WORK INSTRUCTION: Set down the material again. Keep every line exactly as it is.

DATA EXTRACTS:
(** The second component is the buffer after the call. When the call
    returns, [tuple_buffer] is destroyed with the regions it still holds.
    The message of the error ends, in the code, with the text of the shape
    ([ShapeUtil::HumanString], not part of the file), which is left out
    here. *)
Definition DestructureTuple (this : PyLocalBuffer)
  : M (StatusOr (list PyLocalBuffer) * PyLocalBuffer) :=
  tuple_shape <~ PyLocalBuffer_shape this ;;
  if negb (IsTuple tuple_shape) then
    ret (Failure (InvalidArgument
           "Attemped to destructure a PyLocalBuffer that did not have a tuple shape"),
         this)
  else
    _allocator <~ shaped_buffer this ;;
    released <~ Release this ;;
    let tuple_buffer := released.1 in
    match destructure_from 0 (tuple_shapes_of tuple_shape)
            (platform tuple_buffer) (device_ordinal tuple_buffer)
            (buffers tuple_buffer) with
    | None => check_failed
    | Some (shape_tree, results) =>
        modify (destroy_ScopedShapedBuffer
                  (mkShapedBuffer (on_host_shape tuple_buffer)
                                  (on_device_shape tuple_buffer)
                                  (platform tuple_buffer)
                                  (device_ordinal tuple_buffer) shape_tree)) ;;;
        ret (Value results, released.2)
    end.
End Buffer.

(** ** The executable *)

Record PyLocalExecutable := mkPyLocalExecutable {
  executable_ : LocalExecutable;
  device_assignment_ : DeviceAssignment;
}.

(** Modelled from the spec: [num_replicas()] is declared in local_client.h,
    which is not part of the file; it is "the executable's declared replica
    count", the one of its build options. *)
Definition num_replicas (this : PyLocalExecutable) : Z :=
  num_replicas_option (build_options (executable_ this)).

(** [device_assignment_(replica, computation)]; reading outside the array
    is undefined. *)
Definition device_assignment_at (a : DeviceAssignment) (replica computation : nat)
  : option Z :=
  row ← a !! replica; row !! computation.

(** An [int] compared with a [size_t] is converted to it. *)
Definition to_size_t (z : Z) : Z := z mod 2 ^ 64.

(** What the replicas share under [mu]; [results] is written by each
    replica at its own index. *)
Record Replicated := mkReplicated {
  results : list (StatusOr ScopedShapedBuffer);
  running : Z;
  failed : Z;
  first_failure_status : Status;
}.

RESULT BELOW:
(** The second component is the buffer after the call. When the call
    returns, [tuple_buffer] is destroyed with the regions it still holds.
    The message of the error ends, in the code, with the text of the shape
    ([ShapeUtil::HumanString], not part of the file), which is left out
    here. *)
Definition DestructureTuple (this : PyLocalBuffer)
  : M (StatusOr (list PyLocalBuffer) * PyLocalBuffer) :=
  tuple_shape <~ PyLocalBuffer_shape this ;;
  if negb (IsTuple tuple_shape) then
    ret (Failure (InvalidArgument
           "Attemped to destructure a PyLocalBuffer that did not have a tuple shape"),
         this)
  else
    _allocator <~ shaped_buffer this ;;
    released <~ Release this ;;
    let tuple_buffer := released.1 in
    match destructure_from 0 (tuple_shapes_of tuple_shape)
            (platform tuple_buffer) (device_ordinal tuple_buffer)
            (buffers tuple_buffer) with
    | None => check_failed
    | Some (shape_tree, results) =>
        modify (destroy_ScopedShapedBuffer
                  (mkShapedBuffer (on_host_shape tuple_buffer)
                                  (on_device_shape tuple_buffer)
                                  (platform tuple_buffer)
                                  (device_ordinal tuple_buffer) shape_tree)) ;;;
        ret (Value results, released.2)
    end.
End Buffer.

(** ** The executable *)

Record PyLocalExecutable := mkPyLocalExecutable {
  executable_ : LocalExecutable;
  device_assignment_ : DeviceAssignment;
}.

(** Modelled from the spec: [num_replicas()] is declared in local_client.h,
    which is not part of the file; it is "the executable's declared replica
    count", the one of its build options. *)
Definition num_replicas (this : PyLocalExecutable) : Z :=
  num_replicas_option (build_options (executable_ this)).

(** [device_assignment_(replica, computation)]; reading outside the array
    is undefined. *)
Definition device_assignment_at (a : DeviceAssignment) (replica computation : nat)
  : option Z :=
  row ← a !! replica; row !! computation.

(** An [int] compared with a [size_t] is converted to it. *)
Definition to_size_t (z : Z) : Z := z mod 2 ^ 64.

(** What the replicas share under [mu]; [results] is written by each
    replica at its own index. *)
Record Replicated := mkReplicated {
  results : list (StatusOr ScopedShapedBuffer);
  running : Z;
  failed : Z;
  first_failure_status : Status;
}.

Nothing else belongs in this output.